> **Exercise requirements**:
Search the records for the string "only" and report how many lines contain it, with nothing else.

> **Items listed in a dataset**:
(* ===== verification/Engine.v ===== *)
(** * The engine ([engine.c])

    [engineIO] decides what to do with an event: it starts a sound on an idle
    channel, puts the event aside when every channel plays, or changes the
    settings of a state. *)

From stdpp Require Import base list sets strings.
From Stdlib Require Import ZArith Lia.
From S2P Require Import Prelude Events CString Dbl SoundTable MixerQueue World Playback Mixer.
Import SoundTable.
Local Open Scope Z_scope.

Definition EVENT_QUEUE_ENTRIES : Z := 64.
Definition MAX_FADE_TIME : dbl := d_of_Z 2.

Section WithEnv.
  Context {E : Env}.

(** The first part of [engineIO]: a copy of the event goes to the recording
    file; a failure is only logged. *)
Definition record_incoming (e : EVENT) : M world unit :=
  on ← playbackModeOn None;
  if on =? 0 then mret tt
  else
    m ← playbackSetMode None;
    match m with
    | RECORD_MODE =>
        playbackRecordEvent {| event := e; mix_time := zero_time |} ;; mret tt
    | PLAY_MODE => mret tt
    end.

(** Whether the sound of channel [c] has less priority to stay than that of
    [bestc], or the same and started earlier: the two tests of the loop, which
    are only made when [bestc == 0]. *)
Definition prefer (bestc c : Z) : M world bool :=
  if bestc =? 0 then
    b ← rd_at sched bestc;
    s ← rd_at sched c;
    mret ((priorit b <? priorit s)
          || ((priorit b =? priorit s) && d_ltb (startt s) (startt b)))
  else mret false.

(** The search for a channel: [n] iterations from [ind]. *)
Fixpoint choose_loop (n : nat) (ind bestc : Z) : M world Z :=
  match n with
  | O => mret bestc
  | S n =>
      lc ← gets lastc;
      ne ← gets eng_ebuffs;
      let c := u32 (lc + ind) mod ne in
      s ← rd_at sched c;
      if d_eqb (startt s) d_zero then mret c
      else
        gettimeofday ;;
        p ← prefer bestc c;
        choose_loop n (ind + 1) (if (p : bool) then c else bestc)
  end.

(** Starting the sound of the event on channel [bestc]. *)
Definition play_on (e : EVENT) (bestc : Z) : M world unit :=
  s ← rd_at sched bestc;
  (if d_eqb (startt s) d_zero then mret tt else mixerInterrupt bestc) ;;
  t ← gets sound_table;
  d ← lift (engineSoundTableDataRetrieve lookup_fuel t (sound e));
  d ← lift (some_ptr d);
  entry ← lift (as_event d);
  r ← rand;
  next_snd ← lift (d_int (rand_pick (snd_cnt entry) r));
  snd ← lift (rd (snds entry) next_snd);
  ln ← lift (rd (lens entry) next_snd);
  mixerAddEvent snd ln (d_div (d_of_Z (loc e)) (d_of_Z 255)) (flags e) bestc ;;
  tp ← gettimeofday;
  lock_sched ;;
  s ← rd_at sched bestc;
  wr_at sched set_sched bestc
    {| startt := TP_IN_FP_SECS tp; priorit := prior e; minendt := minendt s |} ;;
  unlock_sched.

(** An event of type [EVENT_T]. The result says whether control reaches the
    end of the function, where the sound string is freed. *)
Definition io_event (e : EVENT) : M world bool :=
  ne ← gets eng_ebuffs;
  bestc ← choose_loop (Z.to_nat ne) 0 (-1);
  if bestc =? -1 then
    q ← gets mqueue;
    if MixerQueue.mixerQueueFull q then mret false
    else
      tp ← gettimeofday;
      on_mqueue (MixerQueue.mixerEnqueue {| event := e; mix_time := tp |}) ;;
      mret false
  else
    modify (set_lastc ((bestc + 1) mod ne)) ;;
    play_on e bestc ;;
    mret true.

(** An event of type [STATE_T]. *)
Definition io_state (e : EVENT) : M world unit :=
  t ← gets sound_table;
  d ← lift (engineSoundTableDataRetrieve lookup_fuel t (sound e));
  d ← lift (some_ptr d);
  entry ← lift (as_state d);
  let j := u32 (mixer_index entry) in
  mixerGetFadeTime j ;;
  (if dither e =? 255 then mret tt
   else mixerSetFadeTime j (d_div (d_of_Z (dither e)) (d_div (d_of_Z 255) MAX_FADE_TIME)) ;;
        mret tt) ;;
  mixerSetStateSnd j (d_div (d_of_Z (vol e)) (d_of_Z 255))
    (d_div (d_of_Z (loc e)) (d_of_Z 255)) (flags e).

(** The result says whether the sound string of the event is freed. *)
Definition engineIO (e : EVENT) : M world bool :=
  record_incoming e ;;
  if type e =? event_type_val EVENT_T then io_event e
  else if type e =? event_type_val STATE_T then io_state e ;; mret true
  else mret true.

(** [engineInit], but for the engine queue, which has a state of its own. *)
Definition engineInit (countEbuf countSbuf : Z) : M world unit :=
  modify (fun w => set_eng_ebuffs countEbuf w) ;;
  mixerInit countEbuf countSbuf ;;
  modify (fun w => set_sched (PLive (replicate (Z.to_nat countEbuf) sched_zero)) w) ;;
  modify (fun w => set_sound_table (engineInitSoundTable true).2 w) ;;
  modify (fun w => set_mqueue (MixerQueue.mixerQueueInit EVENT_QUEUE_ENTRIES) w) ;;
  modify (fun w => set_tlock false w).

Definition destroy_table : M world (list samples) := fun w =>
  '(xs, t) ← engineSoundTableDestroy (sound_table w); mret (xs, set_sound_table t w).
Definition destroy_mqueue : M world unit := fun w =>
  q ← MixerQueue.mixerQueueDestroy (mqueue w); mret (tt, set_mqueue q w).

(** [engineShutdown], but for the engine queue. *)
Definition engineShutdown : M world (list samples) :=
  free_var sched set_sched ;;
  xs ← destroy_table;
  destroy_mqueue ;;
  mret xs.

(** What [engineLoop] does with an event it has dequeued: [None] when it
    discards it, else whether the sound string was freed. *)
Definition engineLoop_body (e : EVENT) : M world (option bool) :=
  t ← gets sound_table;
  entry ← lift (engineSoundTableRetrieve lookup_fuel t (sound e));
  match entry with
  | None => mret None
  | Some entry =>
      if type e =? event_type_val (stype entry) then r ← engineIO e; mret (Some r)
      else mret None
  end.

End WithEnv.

...

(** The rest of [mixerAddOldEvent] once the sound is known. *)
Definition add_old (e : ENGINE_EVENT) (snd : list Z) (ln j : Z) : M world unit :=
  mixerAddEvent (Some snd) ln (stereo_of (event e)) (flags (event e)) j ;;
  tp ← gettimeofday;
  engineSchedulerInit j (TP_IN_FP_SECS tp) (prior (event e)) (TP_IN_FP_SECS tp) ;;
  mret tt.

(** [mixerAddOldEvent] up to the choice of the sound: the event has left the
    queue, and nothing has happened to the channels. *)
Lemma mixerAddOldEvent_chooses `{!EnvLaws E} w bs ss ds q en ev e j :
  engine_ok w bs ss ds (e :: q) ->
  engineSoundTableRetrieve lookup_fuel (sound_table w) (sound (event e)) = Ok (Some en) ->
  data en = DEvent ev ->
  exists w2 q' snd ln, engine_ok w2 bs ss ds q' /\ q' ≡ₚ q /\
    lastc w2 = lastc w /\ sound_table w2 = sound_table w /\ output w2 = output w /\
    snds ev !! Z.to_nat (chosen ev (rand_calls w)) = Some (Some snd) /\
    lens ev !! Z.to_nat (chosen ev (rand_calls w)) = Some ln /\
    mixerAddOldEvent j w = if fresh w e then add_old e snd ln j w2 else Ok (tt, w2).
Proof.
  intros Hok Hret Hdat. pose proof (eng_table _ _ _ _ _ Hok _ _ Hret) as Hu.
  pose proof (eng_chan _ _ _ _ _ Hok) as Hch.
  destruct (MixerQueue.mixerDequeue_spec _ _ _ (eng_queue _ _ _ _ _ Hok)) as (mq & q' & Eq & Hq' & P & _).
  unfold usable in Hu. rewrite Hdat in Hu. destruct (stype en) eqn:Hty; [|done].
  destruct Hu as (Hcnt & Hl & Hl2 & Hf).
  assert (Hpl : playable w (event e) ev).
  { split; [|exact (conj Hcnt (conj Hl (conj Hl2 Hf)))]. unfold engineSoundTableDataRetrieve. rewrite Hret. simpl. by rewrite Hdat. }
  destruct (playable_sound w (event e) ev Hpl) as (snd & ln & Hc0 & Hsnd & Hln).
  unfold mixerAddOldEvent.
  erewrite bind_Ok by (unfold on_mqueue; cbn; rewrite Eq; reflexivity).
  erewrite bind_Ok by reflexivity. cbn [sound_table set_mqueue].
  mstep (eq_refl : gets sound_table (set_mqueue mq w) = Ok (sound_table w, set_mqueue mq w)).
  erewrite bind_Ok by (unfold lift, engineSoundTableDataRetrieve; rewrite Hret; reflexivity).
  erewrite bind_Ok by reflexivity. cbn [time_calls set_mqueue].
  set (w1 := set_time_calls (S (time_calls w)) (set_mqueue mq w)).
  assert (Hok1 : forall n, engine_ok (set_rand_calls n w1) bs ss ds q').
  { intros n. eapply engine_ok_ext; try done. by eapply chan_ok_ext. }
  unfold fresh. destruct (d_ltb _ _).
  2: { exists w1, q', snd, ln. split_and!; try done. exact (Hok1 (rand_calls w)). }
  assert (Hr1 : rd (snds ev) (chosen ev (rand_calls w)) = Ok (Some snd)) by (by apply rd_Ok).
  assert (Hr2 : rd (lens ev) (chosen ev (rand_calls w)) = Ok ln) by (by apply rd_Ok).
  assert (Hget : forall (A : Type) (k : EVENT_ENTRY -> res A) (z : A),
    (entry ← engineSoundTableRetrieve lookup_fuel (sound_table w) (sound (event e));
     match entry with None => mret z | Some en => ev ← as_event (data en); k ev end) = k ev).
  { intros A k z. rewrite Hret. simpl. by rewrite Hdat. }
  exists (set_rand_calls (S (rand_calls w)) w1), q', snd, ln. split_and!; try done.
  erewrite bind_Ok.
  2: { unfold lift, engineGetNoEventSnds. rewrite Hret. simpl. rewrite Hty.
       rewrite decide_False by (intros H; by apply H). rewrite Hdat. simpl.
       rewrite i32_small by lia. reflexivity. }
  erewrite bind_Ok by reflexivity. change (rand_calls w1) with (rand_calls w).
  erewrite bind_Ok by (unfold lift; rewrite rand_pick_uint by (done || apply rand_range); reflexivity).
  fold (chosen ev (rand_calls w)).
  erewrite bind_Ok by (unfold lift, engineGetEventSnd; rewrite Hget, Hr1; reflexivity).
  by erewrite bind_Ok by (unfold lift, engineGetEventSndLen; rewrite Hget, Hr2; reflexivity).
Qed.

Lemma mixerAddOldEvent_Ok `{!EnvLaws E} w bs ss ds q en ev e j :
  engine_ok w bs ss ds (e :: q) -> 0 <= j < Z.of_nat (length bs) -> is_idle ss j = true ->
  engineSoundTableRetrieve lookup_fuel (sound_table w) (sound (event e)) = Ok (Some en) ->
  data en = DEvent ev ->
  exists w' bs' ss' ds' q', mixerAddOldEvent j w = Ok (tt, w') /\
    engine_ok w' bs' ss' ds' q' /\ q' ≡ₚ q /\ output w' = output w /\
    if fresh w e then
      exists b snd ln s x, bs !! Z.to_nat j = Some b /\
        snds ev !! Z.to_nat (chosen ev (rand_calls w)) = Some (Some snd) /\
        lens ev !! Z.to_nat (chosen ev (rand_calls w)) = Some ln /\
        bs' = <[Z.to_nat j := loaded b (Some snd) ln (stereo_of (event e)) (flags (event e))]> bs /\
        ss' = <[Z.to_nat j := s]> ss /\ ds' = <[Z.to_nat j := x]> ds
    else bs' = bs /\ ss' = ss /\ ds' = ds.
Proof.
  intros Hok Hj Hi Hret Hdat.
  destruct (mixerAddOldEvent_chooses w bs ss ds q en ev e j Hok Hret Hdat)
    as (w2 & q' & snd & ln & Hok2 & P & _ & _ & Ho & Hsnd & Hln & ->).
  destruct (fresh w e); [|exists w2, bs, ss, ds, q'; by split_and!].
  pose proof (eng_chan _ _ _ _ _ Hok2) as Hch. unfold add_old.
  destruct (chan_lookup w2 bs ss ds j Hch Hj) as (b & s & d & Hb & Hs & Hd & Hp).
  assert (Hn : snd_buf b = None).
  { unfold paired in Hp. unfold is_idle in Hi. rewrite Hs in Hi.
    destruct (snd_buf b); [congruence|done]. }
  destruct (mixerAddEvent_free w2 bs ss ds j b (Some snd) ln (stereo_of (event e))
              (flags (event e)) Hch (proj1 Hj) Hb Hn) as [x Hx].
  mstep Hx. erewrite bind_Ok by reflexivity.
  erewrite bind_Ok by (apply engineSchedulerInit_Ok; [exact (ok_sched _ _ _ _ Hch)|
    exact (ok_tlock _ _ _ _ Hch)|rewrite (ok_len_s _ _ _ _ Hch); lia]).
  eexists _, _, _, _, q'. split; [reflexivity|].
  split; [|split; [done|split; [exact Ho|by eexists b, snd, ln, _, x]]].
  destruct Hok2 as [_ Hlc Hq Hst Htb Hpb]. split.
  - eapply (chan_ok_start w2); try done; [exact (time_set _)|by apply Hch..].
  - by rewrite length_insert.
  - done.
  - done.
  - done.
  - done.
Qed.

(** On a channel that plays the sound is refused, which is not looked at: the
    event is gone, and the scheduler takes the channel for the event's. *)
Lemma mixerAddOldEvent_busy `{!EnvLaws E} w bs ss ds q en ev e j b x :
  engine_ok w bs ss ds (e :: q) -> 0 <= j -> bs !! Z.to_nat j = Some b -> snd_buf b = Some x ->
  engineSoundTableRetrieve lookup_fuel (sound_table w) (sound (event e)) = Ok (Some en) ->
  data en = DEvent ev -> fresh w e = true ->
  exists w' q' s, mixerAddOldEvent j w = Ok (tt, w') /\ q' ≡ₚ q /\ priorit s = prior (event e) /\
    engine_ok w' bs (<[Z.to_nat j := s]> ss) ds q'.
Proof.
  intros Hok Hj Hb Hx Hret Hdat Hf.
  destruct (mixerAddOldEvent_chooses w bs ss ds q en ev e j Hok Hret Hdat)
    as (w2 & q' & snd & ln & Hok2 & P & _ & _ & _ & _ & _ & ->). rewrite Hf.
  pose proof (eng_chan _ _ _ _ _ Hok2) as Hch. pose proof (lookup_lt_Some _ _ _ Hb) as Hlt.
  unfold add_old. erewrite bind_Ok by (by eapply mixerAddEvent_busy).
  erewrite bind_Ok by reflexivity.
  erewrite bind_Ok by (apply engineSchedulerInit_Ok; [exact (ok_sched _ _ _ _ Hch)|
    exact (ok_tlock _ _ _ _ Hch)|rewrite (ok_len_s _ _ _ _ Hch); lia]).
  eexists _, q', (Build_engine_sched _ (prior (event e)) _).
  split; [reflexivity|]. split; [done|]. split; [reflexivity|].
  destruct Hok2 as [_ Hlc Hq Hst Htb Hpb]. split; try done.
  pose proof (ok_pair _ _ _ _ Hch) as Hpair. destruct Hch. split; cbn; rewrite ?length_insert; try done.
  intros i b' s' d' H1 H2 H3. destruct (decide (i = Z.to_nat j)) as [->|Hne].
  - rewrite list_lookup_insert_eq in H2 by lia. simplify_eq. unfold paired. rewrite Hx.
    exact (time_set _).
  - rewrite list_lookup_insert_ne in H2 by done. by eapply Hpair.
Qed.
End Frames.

> **Response box**:
2